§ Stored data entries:
(** When the first deadline lies ahead, nothing has lapsed. *)
Lemma nothing_lapsed now s :
  Links s -> (forall e t p rest, expire_map_ s = (e, (t, p)) :: rest -> now < t) ->
  filter (fun e => has_lapsed now e = false) (abs_entries s) = abs_entries s.
Proof.
  intros L H. apply filter_keep_all. intros x Hx.
  apply list_elem_of_fmap in Hx as ([p n] & -> & Hn). unfold has_lapsed. cbn.
  destruct (expire_at n) as [t|] eqn:Et; [|done]. apply Z.leb_gt.
  destruct (proj2 (node_expire _ L _ _ Hn) (ex_intro _ t Et)) as [e He].
  assert (Hin : (e, (t, p)) ∈ expire_map_ s) by (apply (exp_iff _ L); eauto).
  pose proof (exp_sorted _ L) as Hs. destruct (expire_map_ s) as [|[e0 [t0 p0]] rest] eqn:Em;
    [by apply elem_of_nil in Hin|]. specialize (H e0 t0 p0 rest eq_refl).
  apply elem_of_cons in Hin as [[= -> -> ->]|Hin]; [done|].
  apply StronglySorted_inv in Hs as [_ Hall]. rewrite Forall_forall in Hall.
  assert (t0 <= t); [|lia]. apply Hall. apply list_elem_of_fmap. by exists (e, (t, p)).
Qed.

Lemma remove_expired_loop_spec fuel now s :
  Inv s -> (length (expire_map_ s) < fuel)%nat ->
  exists s', remove_expired_loop fuel now s = Ok s' /\ Inv s' /\ abs s' = c_purge now (abs s).
Proof.
  revert s. induction fuel as [|fuel IH]; intros s I Hf; [lia|]. pose proof (inv_links _ I) as L.
  destruct (expire_map_ s) as [|[e [t p]] rest] eqn:Em; [|destruct (Z.le_gt_cases t now) as [Ht|Ht]].
  - exists s. cbn. rewrite Em. split; [done|]. split; [done|]. unfold c_purge. cbn [abs entries].
    rewrite (nothing_lapsed _ _ L) by (by rewrite Em).
    by rewrite Z.sub_diag, Z.add_0_r, u64_small by apply (inv_counters _ I).
  - destruct (purge_step fuel now s e t p rest I Em Ht) as (n & Hn & Hat & Hit & ->).
    assert (Hlen : (length (expire_map_ (removed s (key n) p n kExpired)) < fuel)%nat).
    { cbn. rewrite Hit, Em. cbn. unfold assoc_erase. rewrite filter_cons.
      rewrite decide_False by tauto. pose proof (length_filter (fun x : ExpireIt * (TimePoint * LruIt) => x.1 <> e) rest).
      cbn in *. lia. }
    destruct (IH _ (removed_Inv _ _ _ _ I Hn) Hlen) as (s' & -> & I' & A').
    exists s'. split; [done|]. split; [done|]. rewrite A'. unfold c_purge. cbn [abs entries budget evicted lapsed].
    rewrite removed_abs by done.
    destruct (filter_without now (key n) (abs_entries s) (entry_of (p, n))) as [-> Hz].
    { by apply abs_keys_NoDup. }
    { apply list_elem_of_fmap. eauto. }
    { done. }
    { unfold has_lapsed. cbn. rewrite Hat. by apply Z.leb_le. }
    f_equal. cbn. rewrite u64_add_l, Hz. f_equal. lia.
  - exists s. cbn. rewrite Em. zcmp. split; [done|]. split; [done|]. unfold c_purge. cbn [abs entries].
    rewrite (nothing_lapsed _ _ L) by (intros ? ? ? ? E; rewrite Em in E; by simplify_eq).
    by rewrite Z.sub_diag, Z.add_0_r, u64_small by apply (inv_counters _ I).
Qed.

Theorem purge_refines now s :
  Inv s -> exists s', remove_expired_keys now s = Ok s' /\ Inv s' /\ abs s' = c_purge now (abs s).
Proof. intros I. apply remove_expired_loop_spec; [done|lia]. Qed.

§ What the task requires:
Print, from the entries above, the line with "Lemma nothing_lapsed now", the line with "intros L H." and all lines between them, exactly and with nothing else.

§ The answer:
Lemma nothing_lapsed now s :
  Links s -> (forall e t p rest, expire_map_ s = (e, (t, p)) :: rest -> now < t) ->
  filter (fun e => has_lapsed now e = false) (abs_entries s) = abs_entries s.
Proof.
  intros L H. apply filter_keep_all. intros x Hx.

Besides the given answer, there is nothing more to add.